Dealers enjoy freedom of contract

Due to the still present corona pandemic, most restaurants and retailers would like contactless payment via card or smartphone in order to contain the spread of the virus as best as possible.

The population should continue to maintain a certain distance and accordingly avoid physical contact that could result from paying with cash. This is a policy, but does it also mean that cash can be refused?

There is a simple answer to this, as Ulrich Binnebößel from the German Trade Association explains in an interview with n-tv: “In principle, the principle of freedom of contract applies.”

This means that the dealer can refuse to accept cash.

Businesses need to give clear indications

In order for the dealer to be able to make use of the freedom of contract, he must make this clear in advance. For example, certain types of payment, i.e. cash or card payment, can be excluded by a sign at the cashier or at the shop entrance.

The selection of which banknotes are accepted and which are not can also be freely determined, provided this is made clear to the consumer. Binnebößel explains, “You see this quite often at petrol stations where large banknotes are not accepted.”

For the consumer, this means that they have to bow to the preferences of the shops and should accordingly look out for any information in advance in order to avoid surprises at the checkout.

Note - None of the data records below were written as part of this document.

(** Lines 88-115 of [_CRG.__init__], for a reference frequency [ref]. *)
Definition pll_from (ref clk_freq : Z) : result PLL_ADV :=
  match Fraction_new clk_freq ref with
  | Raise e => Raise e
  | Ok f =>
      let n := denominator f in
      let m := numerator f in
      match exactness_assertion ref n m clk_freq with
      | Raise e => Raise e
      | Ok false => Raise AssertionError
      | Ok true =>
        Ok {| DIVCLK_DIVIDE := 1;
              CLKFBOUT_MULT := m * p / n;
              CLKOUT0_PHASE := 0;   CLKOUT0_DIVIDE := p / 4;
              CLKOUT1_PHASE := 0;   CLKOUT1_DIVIDE := p / 4;
              CLKOUT2_PHASE := 270; CLKOUT2_DIVIDE := p / 2;
              CLKOUT3_PHASE := 250; CLKOUT3_DIVIDE := p / 2;
              CLKOUT4_PHASE := 0;   CLKOUT4_DIVIDE := p / 1;
              CLKOUT5_PHASE := 0;   CLKOUT5_DIVIDE := p / 1 |}
      end
  end.

Definition _CRG_pll (clk_freq : Z) : result PLL_ADV := pll_from f0 clk_freq.

(** The system clock is tap 5 of the PLL behind a [BUFG]: the input
    clock times [CLKFBOUT_MULT], over [DIVCLK_DIVIDE * CLKOUT5_DIVIDE].
    [sys_clk_exact] says that this quotient is [target] with remainder
    zero. *)
Definition sys_clk_num (ref : Z) (pll : PLL_ADV) : Z := ref * CLKFBOUT_MULT pll.
Definition sys_clk_den (pll : PLL_ADV) : Z := DIVCLK_DIVIDE pll * CLKOUT5_DIVIDE pll.

Definition sys_clk_hz (ref : Z) (pll : PLL_ADV) : Z :=
  sys_clk_num ref pll / sys_clk_den pll.

Definition sys_clk_exact (ref : Z) (pll : PLL_ADV) (target : Z) : Prop :=
  sys_clk_num ref pll mod sys_clk_den pll = 0 /\ sys_clk_hz ref pll = target.

(** [clk_freq = 75*1000000] in [BaseSoC.__init__]. *)
Definition BaseSoC_clk_freq : Z := 75 * 1000000.

(** ** Reset logic of [_CRG] *)

(** [por = Signal(max=1 << 11, reset=(1 << 11) - 1)]: a register of 11
    bits, holding 0 .. [por_max - 1]. *)
Definition por_max : Z := Z.shiftl 1 11.
Definition por_reset : Z := Z.shiftl 1 11 - 1.

(** [self.sync.por += If(por != 0, por.eq(por - 1))]; the assignment
    truncates to the width of [por]. *)
Definition por_next (por : Z) : Z :=
  if negb (por =? 0) then (por - 1) mod por_max else por.

(** A clock edge of the [por] domain: the reset of the domain loads the
    reset value. *)
Definition por_tick (rst : bool) (por : Z) : Z :=
  if rst then por_reset else por_next por.

(** [reset = ~platform.request("cpu_reset")] *)
Definition por_reset_request (cpu_reset : bool) : bool := negb cpu_reset.

(** [~pll_lckd | (por > 0)], the input of the synchronizer of [cd_sys]. *)
Definition sys_reset_request (pll_lckd : bool) (por : Z) : bool :=
  negb pll_lckd || (por >? 0).

(** [self.cd_sys.rst | ~dcm_base50_locked] *)
Definition base50_reset_request (sys_rst dcm_base50_locked : bool) : bool :=
  sys_rst || negb dcm_base50_locked.

(** [AsyncResetSynchronizer], a primitive of migen's library: two
    flip-flops in the clock domain, both preset asynchronously by the
    request; the second one drives the reset of the domain.  The reset is asserted as soon as
    the request is, and released two clock edges after the request is. *)
Record resetsync : Type := mkResetSync { rst_meta : bool; rst_ff : bool }.

Definition resetsync_init : resetsync := {| rst_meta := true; rst_ff := true |}.

Definition resetsync_rst (request : bool) (s : resetsync) : bool :=
  request || rst_ff s.

Definition resetsync_tick (request : bool) (s : resetsync) : resetsync :=
  if request then {| rst_meta := true; rst_ff := true |}
  else {| rst_meta := false; rst_ff := rst_meta s |}.

(** The pins and lock signals seen during one cycle of the system clock. *)
Record crg_inputs : Type := mkInputs {
  cpu_reset : bool;
  pll_lckd : bool;
  dcm_base50_locked : bool
}.

Record crg_state : Type := mkCrgState {
  por : Z;
  sync_por : resetsync;
  sync_sys : resetsync;
  sync_base50 : resetsync
}.

Definition crg_init : crg_state :=
  {| por := por_reset;
     sync_por := resetsync_init;
     sync_sys := resetsync_init;
     sync_base50 := resetsync_init |}.

Definition cd_por_rst (st : crg_state) (i : crg_inputs) : bool :=
  resetsync_rst (por_reset_request (cpu_reset i)) (sync_por st).

Definition cd_sys_rst (st : crg_state) (i : crg_inputs) : bool :=
  resetsync_rst (sys_reset_request (pll_lckd i) (por st)) (sync_sys st).

Definition cd_base50_rst (st : crg_state) (i : crg_inputs) : bool :=
  resetsync_rst
    (base50_reset_request (cd_sys_rst st i) (dcm_base50_locked i))
    (sync_base50 st).

Definition crg_tick (st : crg_state) (i : crg_inputs) : crg_state :=
  {| por := por_tick (cd_por_rst st i) (por st);
     sync_por := resetsync_tick (por_reset_request (cpu_reset i)) (sync_por st);
     sync_sys :=
       resetsync_tick (sys_reset_request (pll_lckd i) (por st)) (sync_sys st);
     sync_base50 :=
       resetsync_tick
         (base50_reset_request (cd_sys_rst st i) (dcm_base50_locked i))
         (sync_base50 st) |}.

Definition crg_run (tr : list crg_inputs) (st : crg_state) : crg_state :=
  fold_left crg_tick tr st.

(** The counter fits its register. *)
Definition por_in_range (st : crg_state) : Prop := 0 <= por st < por_max.

(** ** Netlist of [_CRG] *)

Inductive signal : Type :=
| cd_sys_clk | cd_sys_rst_sig
| cd_sdram_half_clk
| cd_sdram_full_wr_clk
| cd_sdram_full_rd_clk
| cd_base50_clk | cd_base50_rst_sig
| cd_por_clk | cd_por_rst_sig
| clk4x_wr_strb
| clk4x_rd_strb
| clk100 | clk100a | clk100b
| cpu_reset_pin
| pll_lckd_sig | pll_fb
| pll (tap : nat)
| clk_sdram_half_shifted
| output_clk
| ddram_clock_p | ddram_clock_n
| dcm_base50_locked_sig
| ddrphy_clk4x_wr_strb
| ddrphy_clk4x_rd_strb.

#[global] Instance signal_eq_dec : EqDecision signal.
Proof. solve_decision. Defined.

(** A statement of the design: a primitive with the signals on its
    inputs and outputs, or a combinatorial assignment [dst.eq(src)]. *)
Inductive stmt : Type :=
| Inst (prim : string) (ins outs : list signal)
| Comb (dst src : signal).

(** The specials and [comb] statements of [_CRG.__init__], in order. *)
Definition crg_netlist : list stmt :=
  [ Inst "IBUFG" [clk100] [clk100a];
    Inst "BUFIO2" [clk100a] [clk100b];
    Inst "PLL_ADV" [clk100b; pll_fb]
      [pll_fb; pll_lckd_sig; pll 0; pll 1; pll 2; pll 3; pll 4; pll 5];
    Inst "BUFG" [pll 5] [cd_sys_clk];
    Comb cd_por_clk cd_sys_clk;
    Inst "AsyncResetSynchronizer" [cd_por_clk; cpu_reset_pin] [cd_por_rst_sig];
    Inst "AsyncResetSynchronizer" [cd_sys_clk; pll_lckd_sig] [cd_sys_rst_sig];
    Inst "BUFG" [pll 2] [cd_sdram_half_clk];
    Inst "BUFPLL" [pll 0; cd_sys_clk; pll_lckd_sig]
      [cd_sdram_full_wr_clk; clk4x_wr_strb];
    Comb cd_sdram_full_rd_clk cd_sdram_full_wr_clk;
    Comb clk4x_rd_strb clk4x_wr_strb;
    Inst "BUFG" [pll 3] [clk_sdram_half_shifted];
    Inst "ODDR2" [clk_sdram_half_shifted] [output_clk];
    Inst "OBUFDS" [output_clk] [ddram_clock_p; ddram_clock_n];
    Inst "DCM_CLKGEN" [clk100a; cd_sys_rst_sig]
      [cd_base50_clk; dcm_base50_locked_sig];
    Inst "AsyncResetSynchronizer"
      [cd_base50_clk; cd_sys_rst_sig; dcm_base50_locked_sig]
      [cd_base50_rst_sig] ].

(** The [comb] statements of [BaseSoC.__init__] that connect the DDR
    PHY to the strobes of the CRG. *)
Definition ddrphy_netlist : list stmt :=
  [ Comb ddrphy_clk4x_wr_strb clk4x_wr_strb;
    Comb ddrphy_clk4x_rd_strb clk4x_rd_strb ].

This is precisely why there is a real trend towards cashless payments in Germany, which has been accelerated by the corona pandemic. As a study by the Association of Banks shows, over 60 percent of Germans now pay by mobile phone or by card, with 26 percent of the test subjects having adapted this behavior due to the virus ‘.

Nonetheless, it appears that a large proportion of Germans still depend on cash, with 37 percent of those surveyed saying that they had not adjusted their payment behavior during the pandemic. The over 60-year-olds make up the majority here.

Whereas the younger generations – those up to 50 years of age – preferred to make contactless payments before the pandemic and the 50 to 59 year olds adapted their behavior during the crisis accordingly.